Dataset entries
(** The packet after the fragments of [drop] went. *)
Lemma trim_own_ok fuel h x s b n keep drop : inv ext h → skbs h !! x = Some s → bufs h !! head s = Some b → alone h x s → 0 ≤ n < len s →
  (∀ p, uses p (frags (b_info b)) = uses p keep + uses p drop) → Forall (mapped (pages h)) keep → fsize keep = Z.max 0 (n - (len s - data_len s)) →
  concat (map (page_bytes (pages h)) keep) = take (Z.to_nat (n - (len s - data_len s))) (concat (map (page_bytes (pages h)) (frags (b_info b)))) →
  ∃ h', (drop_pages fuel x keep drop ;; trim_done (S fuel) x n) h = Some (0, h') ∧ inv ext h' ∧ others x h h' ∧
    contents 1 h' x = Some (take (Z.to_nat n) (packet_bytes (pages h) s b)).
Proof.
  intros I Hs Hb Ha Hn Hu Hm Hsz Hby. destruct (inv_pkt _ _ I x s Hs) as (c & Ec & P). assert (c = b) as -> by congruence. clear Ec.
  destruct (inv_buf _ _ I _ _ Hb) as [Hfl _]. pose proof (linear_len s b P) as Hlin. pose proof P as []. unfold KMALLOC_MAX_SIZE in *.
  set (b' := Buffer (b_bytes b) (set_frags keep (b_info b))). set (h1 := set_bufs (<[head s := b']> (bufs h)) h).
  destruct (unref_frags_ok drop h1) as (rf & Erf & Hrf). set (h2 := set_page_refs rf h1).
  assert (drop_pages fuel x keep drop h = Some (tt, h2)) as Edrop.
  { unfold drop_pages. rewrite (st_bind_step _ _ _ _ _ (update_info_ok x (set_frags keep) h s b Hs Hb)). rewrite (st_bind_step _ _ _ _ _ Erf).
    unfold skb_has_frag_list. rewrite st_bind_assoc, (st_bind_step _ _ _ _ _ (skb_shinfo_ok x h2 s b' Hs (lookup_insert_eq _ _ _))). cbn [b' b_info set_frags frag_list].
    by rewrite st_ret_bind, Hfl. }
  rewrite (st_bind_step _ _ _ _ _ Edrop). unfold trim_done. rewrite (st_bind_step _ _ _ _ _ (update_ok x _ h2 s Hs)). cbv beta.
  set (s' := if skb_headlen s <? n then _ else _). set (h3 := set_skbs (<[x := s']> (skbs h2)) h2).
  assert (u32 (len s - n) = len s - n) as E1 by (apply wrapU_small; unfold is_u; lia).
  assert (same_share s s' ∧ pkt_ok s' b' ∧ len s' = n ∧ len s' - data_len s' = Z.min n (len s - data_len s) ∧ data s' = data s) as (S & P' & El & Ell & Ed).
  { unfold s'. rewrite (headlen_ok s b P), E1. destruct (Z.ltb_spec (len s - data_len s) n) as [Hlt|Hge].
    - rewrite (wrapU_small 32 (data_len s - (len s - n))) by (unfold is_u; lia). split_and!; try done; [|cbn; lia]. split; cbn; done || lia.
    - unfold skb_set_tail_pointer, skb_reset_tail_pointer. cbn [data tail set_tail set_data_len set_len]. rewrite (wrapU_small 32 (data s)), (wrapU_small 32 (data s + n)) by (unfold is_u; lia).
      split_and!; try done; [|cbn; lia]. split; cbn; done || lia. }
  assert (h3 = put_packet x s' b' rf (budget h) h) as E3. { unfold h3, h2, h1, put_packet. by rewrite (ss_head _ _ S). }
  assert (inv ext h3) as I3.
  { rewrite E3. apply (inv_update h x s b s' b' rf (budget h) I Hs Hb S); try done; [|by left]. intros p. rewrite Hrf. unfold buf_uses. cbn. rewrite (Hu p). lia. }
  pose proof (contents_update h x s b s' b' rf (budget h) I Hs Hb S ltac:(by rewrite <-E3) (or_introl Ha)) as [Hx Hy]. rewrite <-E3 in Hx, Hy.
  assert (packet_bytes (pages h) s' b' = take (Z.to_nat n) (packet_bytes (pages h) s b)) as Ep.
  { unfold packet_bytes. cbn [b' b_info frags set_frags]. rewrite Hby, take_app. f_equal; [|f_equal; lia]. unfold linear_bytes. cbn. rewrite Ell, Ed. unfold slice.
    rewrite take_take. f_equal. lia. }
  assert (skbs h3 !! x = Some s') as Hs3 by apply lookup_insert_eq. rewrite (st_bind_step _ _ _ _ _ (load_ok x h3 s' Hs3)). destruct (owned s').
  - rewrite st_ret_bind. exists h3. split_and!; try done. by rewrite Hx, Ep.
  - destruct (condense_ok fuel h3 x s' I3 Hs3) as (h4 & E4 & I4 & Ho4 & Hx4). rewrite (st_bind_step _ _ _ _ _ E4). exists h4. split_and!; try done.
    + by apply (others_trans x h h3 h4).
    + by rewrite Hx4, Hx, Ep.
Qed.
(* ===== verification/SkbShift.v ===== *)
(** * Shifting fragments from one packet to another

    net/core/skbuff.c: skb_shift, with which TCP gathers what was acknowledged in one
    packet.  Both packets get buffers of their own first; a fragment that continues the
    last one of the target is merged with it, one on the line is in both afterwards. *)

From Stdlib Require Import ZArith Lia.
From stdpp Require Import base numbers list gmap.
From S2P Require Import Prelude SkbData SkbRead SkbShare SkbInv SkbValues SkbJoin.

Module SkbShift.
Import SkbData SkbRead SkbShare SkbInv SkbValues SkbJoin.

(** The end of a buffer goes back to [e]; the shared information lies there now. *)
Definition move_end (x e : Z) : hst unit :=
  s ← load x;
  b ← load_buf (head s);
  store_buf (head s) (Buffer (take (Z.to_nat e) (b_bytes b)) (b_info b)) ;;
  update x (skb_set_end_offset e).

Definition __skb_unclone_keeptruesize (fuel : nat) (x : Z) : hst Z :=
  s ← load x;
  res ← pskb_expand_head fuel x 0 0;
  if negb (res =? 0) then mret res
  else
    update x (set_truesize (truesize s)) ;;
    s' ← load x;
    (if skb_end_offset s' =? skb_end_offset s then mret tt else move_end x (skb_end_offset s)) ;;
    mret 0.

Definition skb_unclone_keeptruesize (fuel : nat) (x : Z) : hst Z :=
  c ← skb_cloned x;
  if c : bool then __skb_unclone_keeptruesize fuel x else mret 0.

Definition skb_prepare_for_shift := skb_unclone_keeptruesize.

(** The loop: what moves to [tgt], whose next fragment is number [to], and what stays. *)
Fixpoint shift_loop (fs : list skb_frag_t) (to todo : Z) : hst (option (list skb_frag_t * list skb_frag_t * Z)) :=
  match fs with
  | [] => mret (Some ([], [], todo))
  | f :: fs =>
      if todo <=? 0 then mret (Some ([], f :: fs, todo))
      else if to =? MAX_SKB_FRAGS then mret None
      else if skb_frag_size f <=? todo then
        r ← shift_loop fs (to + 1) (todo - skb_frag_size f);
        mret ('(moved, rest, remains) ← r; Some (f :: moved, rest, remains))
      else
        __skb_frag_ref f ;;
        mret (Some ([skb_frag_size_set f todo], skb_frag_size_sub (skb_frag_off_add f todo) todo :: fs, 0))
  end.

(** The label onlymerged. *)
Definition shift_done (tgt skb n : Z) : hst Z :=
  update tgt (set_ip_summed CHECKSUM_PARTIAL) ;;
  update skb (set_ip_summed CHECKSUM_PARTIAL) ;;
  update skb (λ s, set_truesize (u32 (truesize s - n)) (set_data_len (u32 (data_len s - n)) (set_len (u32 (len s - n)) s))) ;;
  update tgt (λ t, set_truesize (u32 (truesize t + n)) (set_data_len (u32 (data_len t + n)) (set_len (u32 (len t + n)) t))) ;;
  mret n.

### [Exercise details]
For the records above, state the number of lines that contain "fragments", and provide nothing further.

### [Exercise output]
2